* [Problem statement]
Go through the entries one line at a time, and gather every line that has the word "getStatusText".
================
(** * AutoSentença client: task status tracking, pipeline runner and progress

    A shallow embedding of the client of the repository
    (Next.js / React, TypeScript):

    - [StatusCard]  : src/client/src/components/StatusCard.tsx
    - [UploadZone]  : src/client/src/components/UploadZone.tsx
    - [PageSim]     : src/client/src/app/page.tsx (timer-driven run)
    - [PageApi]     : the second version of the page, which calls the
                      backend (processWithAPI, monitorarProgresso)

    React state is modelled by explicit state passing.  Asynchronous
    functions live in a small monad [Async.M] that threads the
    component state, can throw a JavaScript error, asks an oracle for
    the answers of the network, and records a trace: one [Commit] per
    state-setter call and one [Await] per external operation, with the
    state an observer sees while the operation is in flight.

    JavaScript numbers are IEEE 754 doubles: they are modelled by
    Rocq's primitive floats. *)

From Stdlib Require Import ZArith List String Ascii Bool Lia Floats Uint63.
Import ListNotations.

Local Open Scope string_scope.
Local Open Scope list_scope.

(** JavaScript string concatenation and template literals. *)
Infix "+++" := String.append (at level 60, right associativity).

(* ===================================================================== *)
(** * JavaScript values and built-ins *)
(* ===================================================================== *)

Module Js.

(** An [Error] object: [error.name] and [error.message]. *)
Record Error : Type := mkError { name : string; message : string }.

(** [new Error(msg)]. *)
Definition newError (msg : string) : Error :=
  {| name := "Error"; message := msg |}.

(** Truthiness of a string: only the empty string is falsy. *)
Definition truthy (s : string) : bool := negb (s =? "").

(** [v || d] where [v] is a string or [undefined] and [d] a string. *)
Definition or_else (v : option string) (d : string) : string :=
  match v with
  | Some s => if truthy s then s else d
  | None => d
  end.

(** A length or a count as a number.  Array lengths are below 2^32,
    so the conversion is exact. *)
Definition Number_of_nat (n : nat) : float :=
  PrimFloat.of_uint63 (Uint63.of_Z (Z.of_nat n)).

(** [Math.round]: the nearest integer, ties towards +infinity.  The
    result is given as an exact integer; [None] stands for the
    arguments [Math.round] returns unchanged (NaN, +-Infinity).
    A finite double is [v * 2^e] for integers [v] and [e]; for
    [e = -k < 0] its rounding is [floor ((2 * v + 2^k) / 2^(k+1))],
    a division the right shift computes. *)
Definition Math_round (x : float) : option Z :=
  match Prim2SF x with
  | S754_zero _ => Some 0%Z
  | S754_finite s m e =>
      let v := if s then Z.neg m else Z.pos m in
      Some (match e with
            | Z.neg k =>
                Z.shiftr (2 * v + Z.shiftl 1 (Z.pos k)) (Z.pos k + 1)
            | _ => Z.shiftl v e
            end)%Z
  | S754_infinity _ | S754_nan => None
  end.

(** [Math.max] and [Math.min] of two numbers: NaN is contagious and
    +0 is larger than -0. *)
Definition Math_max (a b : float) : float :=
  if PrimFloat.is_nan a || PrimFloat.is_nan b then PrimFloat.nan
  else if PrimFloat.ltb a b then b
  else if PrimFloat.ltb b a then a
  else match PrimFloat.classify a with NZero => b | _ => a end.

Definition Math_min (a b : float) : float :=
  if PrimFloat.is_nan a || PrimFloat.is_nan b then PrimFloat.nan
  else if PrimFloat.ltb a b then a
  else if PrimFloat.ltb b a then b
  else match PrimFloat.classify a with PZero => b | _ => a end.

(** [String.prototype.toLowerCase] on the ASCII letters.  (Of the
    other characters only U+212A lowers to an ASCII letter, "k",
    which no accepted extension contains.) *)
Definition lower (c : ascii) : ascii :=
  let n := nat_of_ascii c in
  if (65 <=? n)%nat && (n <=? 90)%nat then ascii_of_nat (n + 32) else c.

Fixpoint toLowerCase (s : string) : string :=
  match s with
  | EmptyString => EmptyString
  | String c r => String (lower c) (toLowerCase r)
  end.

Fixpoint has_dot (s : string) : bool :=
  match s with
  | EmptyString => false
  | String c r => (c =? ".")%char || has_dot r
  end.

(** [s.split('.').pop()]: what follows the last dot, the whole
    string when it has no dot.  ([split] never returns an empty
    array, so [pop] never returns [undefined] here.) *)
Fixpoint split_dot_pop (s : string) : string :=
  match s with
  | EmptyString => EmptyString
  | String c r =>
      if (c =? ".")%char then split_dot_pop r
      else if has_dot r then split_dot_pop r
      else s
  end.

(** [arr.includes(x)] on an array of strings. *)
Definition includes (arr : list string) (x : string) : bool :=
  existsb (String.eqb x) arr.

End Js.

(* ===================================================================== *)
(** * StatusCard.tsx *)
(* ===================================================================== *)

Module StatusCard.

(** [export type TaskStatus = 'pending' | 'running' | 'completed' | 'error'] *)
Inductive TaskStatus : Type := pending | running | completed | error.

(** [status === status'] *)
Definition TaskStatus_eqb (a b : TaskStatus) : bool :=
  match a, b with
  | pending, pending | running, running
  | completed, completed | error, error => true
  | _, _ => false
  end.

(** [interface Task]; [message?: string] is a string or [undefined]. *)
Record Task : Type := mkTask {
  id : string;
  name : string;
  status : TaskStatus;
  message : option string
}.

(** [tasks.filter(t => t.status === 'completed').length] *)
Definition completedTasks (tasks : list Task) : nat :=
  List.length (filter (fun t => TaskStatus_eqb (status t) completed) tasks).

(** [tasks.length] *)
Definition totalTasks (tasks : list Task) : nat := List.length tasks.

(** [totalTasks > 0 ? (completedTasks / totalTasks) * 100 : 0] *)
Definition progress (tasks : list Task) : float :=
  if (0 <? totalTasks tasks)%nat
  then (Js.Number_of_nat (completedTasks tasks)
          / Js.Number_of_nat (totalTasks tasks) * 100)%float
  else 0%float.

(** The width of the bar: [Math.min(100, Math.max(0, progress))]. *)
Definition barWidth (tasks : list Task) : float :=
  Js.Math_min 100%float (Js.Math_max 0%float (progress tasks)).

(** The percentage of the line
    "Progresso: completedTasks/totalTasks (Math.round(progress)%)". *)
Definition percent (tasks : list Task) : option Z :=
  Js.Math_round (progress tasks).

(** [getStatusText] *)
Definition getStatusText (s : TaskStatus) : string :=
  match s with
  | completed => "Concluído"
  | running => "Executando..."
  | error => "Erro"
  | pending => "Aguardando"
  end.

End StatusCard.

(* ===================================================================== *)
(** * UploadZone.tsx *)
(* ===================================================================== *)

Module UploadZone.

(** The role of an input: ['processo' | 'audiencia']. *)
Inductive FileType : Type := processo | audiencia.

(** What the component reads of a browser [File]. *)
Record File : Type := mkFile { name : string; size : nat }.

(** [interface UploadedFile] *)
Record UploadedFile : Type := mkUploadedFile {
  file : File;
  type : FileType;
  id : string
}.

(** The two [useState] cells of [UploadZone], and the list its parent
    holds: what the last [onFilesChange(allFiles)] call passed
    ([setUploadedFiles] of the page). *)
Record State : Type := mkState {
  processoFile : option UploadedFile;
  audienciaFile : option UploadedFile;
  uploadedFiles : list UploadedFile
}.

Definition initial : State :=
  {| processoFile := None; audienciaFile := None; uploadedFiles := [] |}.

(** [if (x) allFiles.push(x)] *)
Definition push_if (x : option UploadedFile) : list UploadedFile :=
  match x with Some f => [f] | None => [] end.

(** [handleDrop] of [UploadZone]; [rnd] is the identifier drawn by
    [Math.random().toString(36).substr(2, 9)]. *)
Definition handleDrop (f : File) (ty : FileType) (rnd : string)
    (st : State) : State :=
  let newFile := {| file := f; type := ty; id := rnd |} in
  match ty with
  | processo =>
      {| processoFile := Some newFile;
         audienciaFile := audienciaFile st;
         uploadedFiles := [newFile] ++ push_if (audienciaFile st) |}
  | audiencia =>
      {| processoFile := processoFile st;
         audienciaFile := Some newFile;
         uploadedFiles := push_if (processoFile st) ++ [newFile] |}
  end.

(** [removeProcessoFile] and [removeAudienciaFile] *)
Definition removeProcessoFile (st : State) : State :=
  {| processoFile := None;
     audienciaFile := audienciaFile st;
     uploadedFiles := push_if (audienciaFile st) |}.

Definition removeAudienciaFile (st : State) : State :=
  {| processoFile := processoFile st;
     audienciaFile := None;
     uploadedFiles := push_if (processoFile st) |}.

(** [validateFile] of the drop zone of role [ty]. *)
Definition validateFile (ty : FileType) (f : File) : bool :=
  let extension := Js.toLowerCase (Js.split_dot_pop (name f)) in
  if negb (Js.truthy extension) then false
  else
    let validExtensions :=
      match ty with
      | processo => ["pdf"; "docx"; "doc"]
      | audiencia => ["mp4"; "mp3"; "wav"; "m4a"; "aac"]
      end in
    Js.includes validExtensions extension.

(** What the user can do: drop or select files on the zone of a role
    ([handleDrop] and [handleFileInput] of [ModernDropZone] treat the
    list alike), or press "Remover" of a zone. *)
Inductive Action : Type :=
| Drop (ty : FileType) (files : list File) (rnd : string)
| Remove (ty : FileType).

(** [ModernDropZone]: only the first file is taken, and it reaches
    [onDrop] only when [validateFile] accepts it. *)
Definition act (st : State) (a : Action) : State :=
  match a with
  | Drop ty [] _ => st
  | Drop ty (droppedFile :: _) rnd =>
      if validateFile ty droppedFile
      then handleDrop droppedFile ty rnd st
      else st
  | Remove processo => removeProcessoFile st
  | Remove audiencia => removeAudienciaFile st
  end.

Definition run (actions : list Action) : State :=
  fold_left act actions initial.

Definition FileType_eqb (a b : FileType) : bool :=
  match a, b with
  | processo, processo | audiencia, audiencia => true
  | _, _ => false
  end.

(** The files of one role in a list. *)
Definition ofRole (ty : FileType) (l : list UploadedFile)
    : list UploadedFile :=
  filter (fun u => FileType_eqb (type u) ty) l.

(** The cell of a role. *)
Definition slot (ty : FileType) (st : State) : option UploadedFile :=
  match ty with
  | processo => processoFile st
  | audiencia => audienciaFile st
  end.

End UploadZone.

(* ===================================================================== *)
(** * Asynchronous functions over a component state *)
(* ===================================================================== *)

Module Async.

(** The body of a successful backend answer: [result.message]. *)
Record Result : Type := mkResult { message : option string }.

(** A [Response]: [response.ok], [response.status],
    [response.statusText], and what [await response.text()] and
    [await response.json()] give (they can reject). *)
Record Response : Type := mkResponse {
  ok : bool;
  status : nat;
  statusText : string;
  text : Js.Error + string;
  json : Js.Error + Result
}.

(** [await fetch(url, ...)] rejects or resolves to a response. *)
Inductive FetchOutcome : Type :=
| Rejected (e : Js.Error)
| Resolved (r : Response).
================
* [Problem solution]
(** [getStatusText] *)
Definition getStatusText (s : TaskStatus) : string :=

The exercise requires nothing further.